Glycosaminoglycans (GAGs) are major components of cartilage extracellular matrix (ECM), which play an important role in tissue homeostasis not only by providing mechanical load resistance, but also as signaling mediators of key cellular processes such as adhesion, migration, proliferation and differentiation. Specific GAG types as well as their disaccharide sulfation patterns can be predictive of the tissue maturation level but also of disease states such as osteoarthritis.
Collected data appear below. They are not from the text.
(** The length of the match of the play-tag pattern at the start of
    [s]: the opening "[anki:play:", one code unit or more that are not
    the closing bracket, and the closing bracket. *)
Definition playTagLength (s : jsstring) : option nat :=
  let opening := js "[anki:play:" in
  if decide (take (length opening) s = opening) then
    match untilBracket (drop (length opening) s) with
    | Some (S n) => Some (length opening + S n + 1)
    | _ => None
    end
  else None.

(** The global replacement of the play tags by nothing, scanning from
    the left: [skip] code units of a match are still to be dropped. *)
Fixpoint stripFrom (skip : nat) (s : jsstring) : jsstring :=
  match s with
  | [] => []
  | c :: s' =>
      match skip with
      | S k => stripFrom k s'
      | 0 =>
          match playTagLength s with
          | Some len => stripFrom (len - 1) s'
          | None => c :: stripFrom 0 s'
          end
      end
  end.

Definition stripPlayTags (s : jsstring) : jsstring := stripFrom 0 s.

(** The delayed start of the playback is not part of the state. *)
Definition renderCard (payload : Card) (st : State) : State :=
  let d := data payload in
  let st :=
    match truthy (d_prompt d) with
    | Some p => set_promptText (PromptData p) st
    | None =>
        match truthy (questionHtml payload) with
        | Some q => set_promptText (PromptQuestion (stripPlayTags q)) st
        | None => set_promptText PromptEmpty st
        end
    end in
  let st :=
    match cardType payload with
    | TListening =>
        st |> set_listenInputWrapperHidden false
           |> set_writingOriginalHidden true
    | TWord =>
        st |> set_wordInputWrapperHidden false
           |> set_writingOriginalHidden true
    | TWriting =>
        st |> set_writingOriginalHidden false
           |> set_writingOriginalContent (default [] (d_original d))
    | TOther => st |> set_writingOriginalHidden true
    end in
  let st :=
    match truthy (d_audioUrl d) with
    | Some url => st |> set_audioWrapperHidden false |> set_audioSrc (Some url)
    | None => st |> set_audioWrapperHidden true |> set_audioSrc None
    end in
  st |> set_easeButtonsHidden true |> set_easeButtons [].

(** [<em>…</em>] around an escaped text. *)
Definition emphasised (s : jsstring) : jsstring :=
  js "<em>" ++ escapeHtml s ++ js "</em>".

(** [showAnswer] up to its first [await]: the guard and the flag. [None]
    is the early return. *)
Definition showAnswer_begin (st : State) : option State :=
  match currentCard st with
  | None => None
  | Some _ => if answerShown st then None else Some (set_answerShown true st)
  end.

(** [showAnswer] from the reveal request on. The reveal response is
    ignored and its failure caught; [diff] is the outcome of [fetchDiff],
    [None] when it throws. *)
Definition showAnswer_resume (diff : option DiffResponse) (st : State)
    : State * list Request :=
  match currentCard st with
  | None => (st, [ReqReveal])   (* reading the fields of a cleared card throws *)
  | Some card =>
      let d := data card in
      match cardType card with
      | TListening | TWord =>
          let listening :=
            match cardType card with TListening => true | _ => false end in
          let expectedText := if listening then d_transcript d else d_word d in
          let userText :=
            trim (if listening then listenInputValue st else wordInputValue st) in
          let source :=
            if listening then escapeHtml <$> truthy (d_source d) else None in
          let html :=
            match diff with
            | Some r =>
                let expectedHtml :=
                  match diff_expected r with
                  | Some (t :: ts) => renderTokens (Some (t :: ts))
                  | _ => emphasised (default [] expectedText)
                  end in
                let actualHtml :=
                  if isEmptyString userText then None
                  else
                    match diff_actual r with
                    | Some (t :: ts) => Some (renderTokens (Some (t :: ts)))
                    | _ => Some (escapeHtml userText)
                    end in
                AnswerDiff listening expectedHtml source actualHtml
                  (escapeHtml <$> truthy expectedText)
            | None =>
                AnswerPlain (escapeHtml (default [] expectedText)) source
                  (if isEmptyString userText then None
                   else Some (escapeHtml userText))
            end in
          (st |> set_answerBoxHtml html |> set_answerBoxHidden false,
           [ReqReveal; ReqDiff expectedText userText])
      | TWriting =>
          (st |> set_answerBoxHtml
                   (AnswerCorrection (escapeHtml (default [] (d_corrected d))))
              |> set_answerBoxHidden false,
           [ReqReveal])
      | TOther =>
          (st |> set_answerBoxHtml
                   (match truthy (answerHtml card) with
                    | Some h => AnswerRaw h
                    | None => AnswerMissing
                    end)
              |> set_answerBoxHidden false,
           [ReqReveal])
      end
  end.

Definition showAnswer (diff : option DiffResponse) (st : State)
    : State * list Request :=
  match showAnswer_begin st with
  | None => (st, [])
  | Some st1 => showAnswer_resume diff st1
  end.

Definition loadCard (resp : NextResponse) (st : State) : State * list Request :=
  let st := st |> clearUI |> set_statusText StatusLoading
               |> set_nextDisabled true in
  let st :=
    match resp with
    | NextOk payload =>
        st |> set_currentCard (Some payload)
           |> renderCard payload
           |> set_statusText (StatusCurrentCard payload)
           |> set_revealDisabled false
    | NextStatus code =>
        if Z.eqb code 404 then set_statusText StatusNoDueCard st
        else set_statusText (StatusLoadFailed (ServerReturned code)) st
    | NextThrows msg => set_statusText (StatusLoadFailed (ErrorText msg)) st
    end in
  (set_nextDisabled false st, [ReqNext]).

Definition setDisabled (v : bool) (b : EaseButton) : EaseButton :=
  {| ease := ease b; disabled := v |}.

(** [submitAnswer] up to its [await]: the guard, the disabling of the
    controls and the request. [None] is the early return. *)
Definition submitAnswer_begin (rating : Z) (st : State)
    : option (State * Request) :=
  match currentCard st with
  | None => None
  | Some card =>
      Some (st |> set_statusText StatusSubmitting
               |> set_easeButtons (setDisabled true <$> easeButtons st)
               |> set_revealDisabled true
               |> set_nextDisabled true,
            ReqAnswer (cardId card) rating)
  end.

(** The [catch] branch of [submitAnswer]. *)
Definition submitFailed (e : ErrorMessage) (st : State) : State :=
  st |> set_statusText (StatusSubmitFailed e)
     |> set_easeButtons (setDisabled false <$> easeButtons st)
     |> set_revealDisabled false
     |> set_nextDisabled false.

(** [submitAnswer] from the response on. *)
Definition submitAnswer_resume (resp : AnswerResponse) (next : NextResponse)
    (st : State) : State * list Request :=
  match resp with
  | AnswerOk => loadCard next (set_statusText StatusSubmitted st)
  | AnswerRejected code error =>
      (submitFailed
         (match truthy error with
          | Some msg => ErrorText msg
          | None => ServerReturned code
          end) st, [])
  | AnswerThrows msg => (submitFailed (ErrorText msg) st, [])
  end.

Definition submitAnswer (rating : Z) (resp : AnswerResponse)
    (next : NextResponse) (st : State) : State * list Request :=
  match submitAnswer_begin rating st with
  | None => (st, [])
  | Some (st1, req) =>
      let '(st2, reqs) := submitAnswer_resume resp next st1 in
      (st2, req :: reqs)
  end.

(** The click handler of the reveal button; a disabled button receives
    no click. *)
Definition revealClick (diff : option DiffResponse) (st : State)
    : State * list Request :=
  if revealDisabled st then (st, [])
  else
    let '(st1, reqs) := showAnswer diff (set_revealDisabled true st) in
    match currentCard st1 with
    | Some card =>
        match buttons card with
        | Some btns => (renderEaseButtons btns st1, reqs)
        | None => (st1, reqs)
        end
    | None => (st1, reqs)
    end.

(** The click handler of the [i]-th ease button; a hidden or disabled
    button receives no click. *)
Definition easeClick (i : nat) (resp : AnswerResponse) (next : NextResponse)
    (st : State) : State * list Request :=
  if easeButtonsHidden st then (st, [])
  else
    match easeButtons st !! i with
    | Some b =>
        if disabled b then (st, [])
        else submitAnswer (ease b) resp next st
    | None => (st, [])
    end.

(** *** The handlers cut at their first [await]

    While a handler waits for a response the page delivers other clicks,
    so the part before the [await] and the part after it are steps of
    their own. *)


(** The click handler of the reveal button up to the [await] inside
    [showAnswer]. [None]: the click is not delivered, or [showAnswer]
    returns at its guard and nothing is awaited. *)
Definition revealClick_begin (st : State) : option State :=
  if revealDisabled st then None
  else showAnswer_begin (set_revealDisabled true st).

(** The same handler from the response on: the rest of [showAnswer],
    then the ease buttons. *)
Definition revealClick_resume (diff : option DiffResponse) (st : State)
    : State * list Request :=
  let '(st1, reqs) := showAnswer_resume diff st in
  match currentCard st1 with
  | Some card =>
      match buttons card with
      | Some btns => (renderEaseButtons btns st1, reqs)
      | None => (st1, reqs)
      end
  | None => (st1, reqs)
  end.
In this work, we used a highly sensitive liquid chromatography-tandem mass spectrometry (LC-MS/MS) method to perform a comparative study in terms of temporal changes in GAG and disaccharide composition between tissues generated from human bone marrow- and synovial-derived mesenchymal stem/stromal cells (hBMSC/hSMSC) after chondrogenic differentiation under normoxic (21% O 2 ) and hypoxic (5% O 2 ) micromass cultures. The chondrogenic differentiation of hBMSC/hSMSC cultured under different oxygen tensions was assessed through aggregate size measurement, chondrogenic gene expression analysis and histological/immunofluorescence staining in comparison to human chondrocytes. For all the studied conditions, the compositional analysis demonstrated a notable increase in the average relative percentage of chondroitin sulfate (CS), the main GAG in cartilage composition, throughout MSC chondrogenic differentiation. Additionally, hypoxic culture conditions resulted in significantly different average GAG and CS disaccharide percentage compositions compared to the normoxic ones. However, such effect was considerably more evident for hBMSC-derived chondrogenic aggregates. In summary, the GAG profiles described here may provide new insights for the prediction of cartilage tissue differentiation/disease states and to characterize the quality of MSC-generated chondrocytes obtained under different oxygen tension culture conditions.